(* ===== verification/_CoqProject ===== *)
-Q . S2P
Prelude.v
Crypto.v
ToyCrypto.v
Pkcs7.v
MsgHeader.v
Primitives.v
KeyBuff.v
DhRatchet.v
DoubleRatchet.v
RatchetSync.v
RatchetSafety.v
Limits.v
Gob.v
Marshal.v
Liveness.v
Base64.v
Message.v
X3dh.v
Session.v
Fuzz.v
DiskSession.v
Client.v
ClientChat.v
Talk.v
Burst.v
Lossy.v
Crossing.v
Town.v
MemSession.v
GoStrings.v
Reader.v
Bus.v
Cli.v
Interactive.v
Ui.v
Window.v
Handlers.v
Main.v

◆ ◆ ◆ ◆ ◆

Your assignment:
Please write out all of the records above, character for character.

The answer:
(* ===== verification/_CoqProject ===== *)
-Q . S2P
Prelude.v
Crypto.v
ToyCrypto.v
Pkcs7.v
MsgHeader.v
Primitives.v
KeyBuff.v
DhRatchet.v
DoubleRatchet.v
RatchetSync.v
RatchetSafety.v
Limits.v
Gob.v
Marshal.v
Liveness.v
Base64.v
Message.v
X3dh.v
Session.v
Fuzz.v
DiskSession.v
Client.v
ClientChat.v
Talk.v
Burst.v
Lossy.v
Crossing.v
Town.v
MemSession.v
GoStrings.v
Reader.v
Bus.v
Cli.v
Interactive.v
Ui.v
Window.v
Handlers.v
Main.v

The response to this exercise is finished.